En esa noche oscura, fría, sentí la voz adolescente de mi nieto que con tono adulto, muy antiguo, como si fuese de Lucho, me pedía calma, tranquila, abuelita.
Mis hijos se encontraron en el Hospital. Llamaron a su hermano en Londres (que había venido durante un mes, todo junio, para acompañarme a mí y a su padre) y él desesperaba por conseguir vuelo para estar con nosotros en ese instante.
La mañana siguiente, el miércoles, día con un sol curioso de julio, empezamos a velar a Lucho.
La vida nos deja como “lapidados” en el cerebro ciertos hechos, imágenes de momentos compartidos, nostalgias puntuales y uno se aferra inconscientemente a los recuerdos acumulados de quien ha partido. Vivir, en ocasiones, es cortar lazos. Dejar nuestras manos vacías de lo que solo ayer nos llenó de alegrías y esperanzas, es doloroso. De alguna manera somos hoy todo lo que dejamos en el pasado para configurar un presente concreto, auténtico aunque ello conlleve sufrimiento. Debemos asumirlo porque así estaremos prevenidos para afrontar esos momentos. De otro modo, estaríamos “apegados” con mirada siempre en retrospectiva a lo que ya no puede ser.
El amor es el que mayor sufrimiento nos ocasiona, aceptar que duele es la mejor manera de sanar pues el dolor con el tiempo será menor e irá pasando. Y el tiempo le hace entender a uno que “dejar ir” no es un signo de olvido ni de darse por vencido, sino de fortaleza porque aunque duela “dejarlo ir”, debemos comprender que el asirse a personas o sucesos del pasado, nos mantendrá “atrapados” sin salida. Emocionalmente no es sano porque no nos permite crecer, nos ata a los recuerdos, y quedaremos estancados sin poder avanzar. Afecta no solo al que lo sufre sino también a los familiares del entorno preocupados por uno; también a los que todavía son dependientes de nosotros, como los hijos pequeños por ejemplo.
Dejar ir forma parte de la vida por lo mismo, es necesario asumir el pasado como una experiencia enriquecedora y que de alguna manera nos definía… No obstante, ahora, es tiempo de buscar nuestro propio camino, desolador al principio porque ya nunca más será compartido como antaño, por lo mismo, será un comienzo difícil. Pero tenemos que aceptar con valentía el nuevo reto. Lo que nos obliga a un autoconocimiento, por ende, reconocer hasta dónde llegan nuestros límites y descubrir qué es lo que realmente queremos.

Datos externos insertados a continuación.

Lemma sc_runs o obits rs2 rs1 w rd s :
  awidth_ok w -> order_bits o = Some obits -> inU 5 rs2 -> inU 5 rs1 -> inU 5 rd -> sim_ok s ->
  (let* s := Interpret (amo_word Funct5.SC obits rs2 rs1 w rd) s in Ok (retire s)) =
  exec_sc w rd rs2 rs1 4 s.
Proof.
  intros Hw Ho Hs2 Hs1 Hd Hok. assert (inU 5 Funct5.SC) by done.
  amo_dispatch Funct5.SC o obits rs2 rs1 w rd. rewrite <- Erd, <- Er1, <- Er2.
  rewrite <- InterpretSC_exec by done.
  destruct w; cbn [awidth_code]; closed_bools; unfold InterpretAMO32, InterpretAMO64; rewrite Ef5;
    rewrite ?(XLEN_64 Hw); cbn [negb]; closed_bools; rewrite ?rbind_rbind; reflexivity.
Qed.

(** ** The assembler's methods *)

Definition amo_asm (op : aop) (w : awidth) : Z -> Z -> Address -> memory_order -> Asm -> Res Asm :=
  match w, op with
  | W32, AMOSWAP => MicroAssembler.amoswapw | W64, AMOSWAP => MicroAssembler.amoswapd
  | W32, AMOADD => MicroAssembler.amoaddw | W64, AMOADD => MicroAssembler.amoaddd
  | W32, AMOXOR => MicroAssembler.amoxorw | W64, AMOXOR => MicroAssembler.amoxord
  | W32, AMOAND => MicroAssembler.amoandw | W64, AMOAND => MicroAssembler.amoandd
  | W32, AMOOR => MicroAssembler.amoorw | W64, AMOOR => MicroAssembler.amoord
  | W32, AMOMIN => MicroAssembler.amominw | W64, AMOMIN => MicroAssembler.amomind
  | W32, AMOMAX => MicroAssembler.amomaxw | W64, AMOMAX => MicroAssembler.amomaxd
  | W32, AMOMINU => MicroAssembler.amominuw | W64, AMOMINU => MicroAssembler.amominud
  | W32, AMOMAXU => MicroAssembler.amomaxuw | W64, AMOMAXU => MicroAssembler.amomaxud
  end.
Definition lr_asm (w : awidth) : Z -> Address -> memory_order -> Asm -> Res Asm :=
  match w with W32 => MicroAssembler.lrw | W64 => MicroAssembler.lrd end.
Definition sc_asm (w : awidth) : Z -> Z -> Address -> memory_order -> Asm -> Res Asm :=
  match w with W32 => MicroAssembler.scw | W64 => MicroAssembler.scd end.

(** C34.  Atomic read-modify-write.  Each of the nine AMO operations, at both
    widths, fails on a misaligned address, otherwise stores the operation of
    the memory word and rs2 and returns the old word sign-extended. *)
Theorem amo_refines op w rd rs2 rs1 order obits a :
  awidth_ok w -> inU 5 rd -> inU 5 rs2 -> inU 5 rs1 -> Supports a RV_A = true ->
  order_bits order = Some obits ->
  implements (amo_asm op w rd rs2 (mkAddress rs1 0) order) a (exec_amo op w rd rs2 rs1).
Proof.
  intros Hw Hd Hs2 Hs1 HA Ho. unfold implements.
  pose proof (implements_amo (aop_code op) order obits rs2 rs1 w rd a (exec_amo op w rd rs2 rs1)) as L.
  destruct w, op; cbn [amo_asm]; cbv delta [MicroAssembler.amoswapw MicroAssembler.amoswapd
    MicroAssembler.amoaddw MicroAssembler.amoaddd MicroAssembler.amoxorw MicroAssembler.amoxord
    MicroAssembler.amoandw MicroAssembler.amoandd MicroAssembler.amoorw MicroAssembler.amoord
    MicroAssembler.amominw MicroAssembler.amomind MicroAssembler.amomaxw MicroAssembler.amomaxd
    MicroAssembler.amominuw MicroAssembler.amominud MicroAssembler.amomaxuw
    MicroAssembler.amomaxud]; asm_path; (apply L; [done..|]; intros s Hok; by eapply amo_runs).
Qed.

(** Load-reserved and store-conditional.  LR records the address and the
    value it read; SC stores and returns 0 exactly when the address is the
    recorded one and memory still holds the recorded value, and otherwise
    returns 1 and stores nothing. *)
Theorem lr_sc_refines w rd rs2 rs1 order obits a :
  awidth_ok w -> inU 5 rd -> inU 5 rs2 -> inU 5 rs1 -> Supports a RV_A = true ->
  order_bits order = Some obits ->
  (load_order_ok order = true ->
   implements (lr_asm w rd (mkAddress rs1 0) order) a (exec_lr w rd rs1)) /\
  implements (sc_asm w rd rs2 (mkAddress rs1 0) order) a (exec_sc w rd rs2 rs1).
Proof.
  intros Hw Hd Hs2 Hs1 HA Ho. unfold implements. split; [intros Hord|].
  - pose proof (implements_amo Funct5.LR order obits Reg.ZR rs1 w rd a (exec_lr w rd rs1)) as L.
    destruct w; cbn [lr_asm]; unfold MicroAssembler.lrw, MicroAssembler.lrd; asm_path;
      (apply L; [done..|]; intros s Hok; by eapply lr_runs).
  - pose proof (implements_amo Funct5.SC order obits rs2 rs1 w rd a (exec_sc w rd rs2 rs1)) as L.
    destruct w; cbn [sc_asm]; unfold MicroAssembler.scw, MicroAssembler.scd; asm_path;
      (apply L; [done..|]; intros s Hok; by eapply sc_runs).
Qed.

End RefineAtomic.
(* ===== verification/AsmLabels.v ===== *)
(** * AsmLabels: pending branches and [Bind]

    What the lists of a [Label] mean: the head of each list is the newest
    pending site of its class, and the offset field of a site leads to the
    next one.  Emission extends the lists; [Bind] walks them and turns every
    pending site into a branch to the bound position, touching nothing
    else. *)

From stdpp Require Import base numbers list gmap.
From Stdlib Require Import Lia.
From S2P Require Import Prelude Constants Encoding CEncoding AsmBuffer MicroAsm AsmBranch SimState.
From S2P Require Import SimInt SimAtomic SimFloat SimCompressed Simulator Isa IntSpec BitSpec.
From S2P Require Import AsmExec AsmFormats AsmCFormats RefineOp RefineMem AsmSites.

#[local] Open Scope Z_scope.
#[local] Open Scope res_scope.

(** ** Windows of the buffer *)

(** The windows [[p, p + n)] and [[q, q + m)] do not overlap. *)
Definition apart (p : Z) (n : nat) (q : Z) (m : nat) : Prop :=
  p + Z.of_nat n <= q \/ q + Z.of_nat m <= p.

Lemma holds_lookup buf p bs :
  holds buf p bs <->
  0 <= p /\ forall i x, bs !! i = Some x -> buf !! (Z.to_nat p + i)%nat = Some x.
Proof.
  unfold holds. split; intros [Hp E]; (split; [done|]).
  - intros i x Hi. rewrite <- E in Hi. apply lookup_take_Some in Hi as [Hi _].
    by rewrite lookup_drop in Hi.
  - apply list_eq. intros i. destruct (bs !! i) eqn:Ei.
    + apply lookup_take_Some. split; [by rewrite lookup_drop; apply E|by eapply lookup_lt_Some].
    + apply lookup_take_None. right. by apply lookup_ge_None.
Qed.

Lemma holds_inserts_apart buf p bs q bs' :
  holds buf q bs' -> 0 <= p -> apart p (length bs) q (length bs') ->
  holds (list_inserts (Z.to_nat p) bs buf) q bs'.
Proof.
  rewrite !holds_lookup. intros [Hq E] Hp Ha. split; [done|]. intros i x Hi.
  pose proof (lookup_lt_Some _ _ _ Hi). destruct Ha.
  - rewrite list_lookup_inserts_ge by lia. by apply E.
  - rewrite list_lookup_inserts_lt by lia. by apply E.
Qed.

Lemma holds_inserts buf p bs :
  0 <= p -> p + Z.of_nat (length bs) <= Z.of_nat (length buf) ->
  holds (list_inserts (Z.to_nat p) bs buf) p bs.
Proof.
  intros Hp Hl. apply holds_lookup. split; [done|]. intros i x Hi.
  pose proof (lookup_lt_Some _ _ _ Hi).
  rewrite list_lookup_inserts by lia. rewrite <- Hi. f_equal. lia.
Qed.

Lemma holds_app_l buf tl p bs : holds buf p bs -> holds (buf ++ tl) p bs.
Proof.
  rewrite !holds_lookup. intros [Hp E]. split; [done|]. intros i x Hi.
  apply lookup_app_l_Some. by apply E.
Qed.

Lemma holds_end buf bs : holds (buf ++ bs) (Z.of_nat (length buf)) bs.
Proof.
  apply holds_lookup. split; [lia|]. intros i x Hi. rewrite Nat2Z.id.
  by rewrite lookup_app_r, Nat.add_comm, Nat.add_sub by lia.
Qed.

Lemma holds_bound buf p bs :
  bs <> [] -> holds buf p bs -> p + Z.of_nat (length bs) <= Z.of_nat (length buf).
Proof.
  intros Hne Hh. pose proof (holds_in_buffer (mkAsm buf 0 0) p bs Hne Hh) as Hb.
  apply in_buffer_spec in Hb as [_ Hb]. exact Hb.
Qed.

(** ** Chains *)

Abbreviation sites := (list (Z * site)).

Definition head_of (l : sites) : Z := match l with [] => -1 | (p, _) :: _ => p end.
(** The offset a site holds while it is pending. *)
Definition link_offset (p : Z) (rest : sites) : Z :=
  match rest with [] => 0 | (q, _) :: _ => p - q end.

Section Chains.
Context `{Target}.
(** Rotating words on RV64.  [rorw] and [rolw] reduce the amount modulo
    XLEN instead of 32, so every amount that is not a multiple of 64 shifts a
    32-bit value by 32 or more, which C++ leaves undefined. *)
Theorem rotate_word_undefined a b :
  XLEN = 64 -> b mod 64 <> 0 ->
  SimInt.rorw a b = Err UndefinedBehavior /\ SimInt.rolw a b = Err UndefinedBehavior.
Proof.
  intros HX Hb. unfold SimInt.rorw, SimInt.rolw, shl_u32, shr_32. rewrite HX.
  change (64 - 1) with (Z.ones 6). rewrite !Z.land_ones by lia. change (2 ^ 6) with 64.
  pose proof (Z.mod_pos_bound b 64 ltac:(lia)).
  rewrite (wrapU_small 32 (b mod 64)) by (unfold inU; lia).
  rewrite (wrapU_small 32 (64 - _)) by (unfold inU; lia).
  rewrite (Z.mod_small (64 - b mod 64) 64) by lia.
  destruct (Z.ltb_spec (b mod 64) 32), (Z.ltb_spec (64 - b mod 64) 32); try lia;
    cbn [rbind]; done.
Qed.

(** Loading 0 with [lui].  With compressed instructions enabled,
    [lui(rd, 0)] selects c.lui with a zero immediate, an encoding the ISA
    reserves: the simulator stops at it as an illegal instruction. *)
Theorem lui_zero_illegal rd a :
  inU 5 rd -> rd <> Reg.ZR -> rd <> Reg.SP -> Supports a RV_I = true -> Supports a RV_C = true ->
  exists w, implements (MicroAssembler.lui rd 0) a (fun _ _ => Err (IllegalInstr w)).
Proof.
  intros Hd Hz Hsp HI HC. assert (IsCUImm 0 = true) as Hi by (by apply IsCUImm_spec).
  exists (Z.lor (Z.lor COpcode.C_LUI (Z.shiftl rd 7)) (CUImm_fields 0)).
  unfold implements, MicroAssembler.lui. asm_path.
  rewrite HC, Hi, (neqb rd Reg.ZR), (neqb rd Reg.SP) by done. cbn [negb andb].
  eapply implements_16; [unfold MicroAssembler.c_lui; c_emit | c_range | c_decode |].
  intros s Hok. set (w := Z.lor _ _).
  assert (CInstr.opcode w = COpcode.C_LUI) as Eop by (unfold w; c_decode).
  assert (CInstr.rd w = rd) as Erd by (unfold w; c_decode).
  assert (CInstr.u_imm w = 0) as Ei by (unfold w, CInstr.u_imm; c_imm DecodeCUImm_fields).
  clearbody w. c_dispatch Eop. rewrite Erd, Ei, (neqb rd Reg.ZR), (neqb rd Reg.SP) by done.
  reflexivity.
Qed.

“Buscar nuestro propio camino” implica liberarnos, soltar el pasado, rescatar que lo vivido, tesoro preciado, nos enriqueció por dentro; por lo mismo, nos permitirá tomar el camino más adecuado y avanzar hacia el nuevo mañana con más equilibrio y madurez. Porque al final, dejar ir, también es dejarse ir, para nunca jamás estar solos.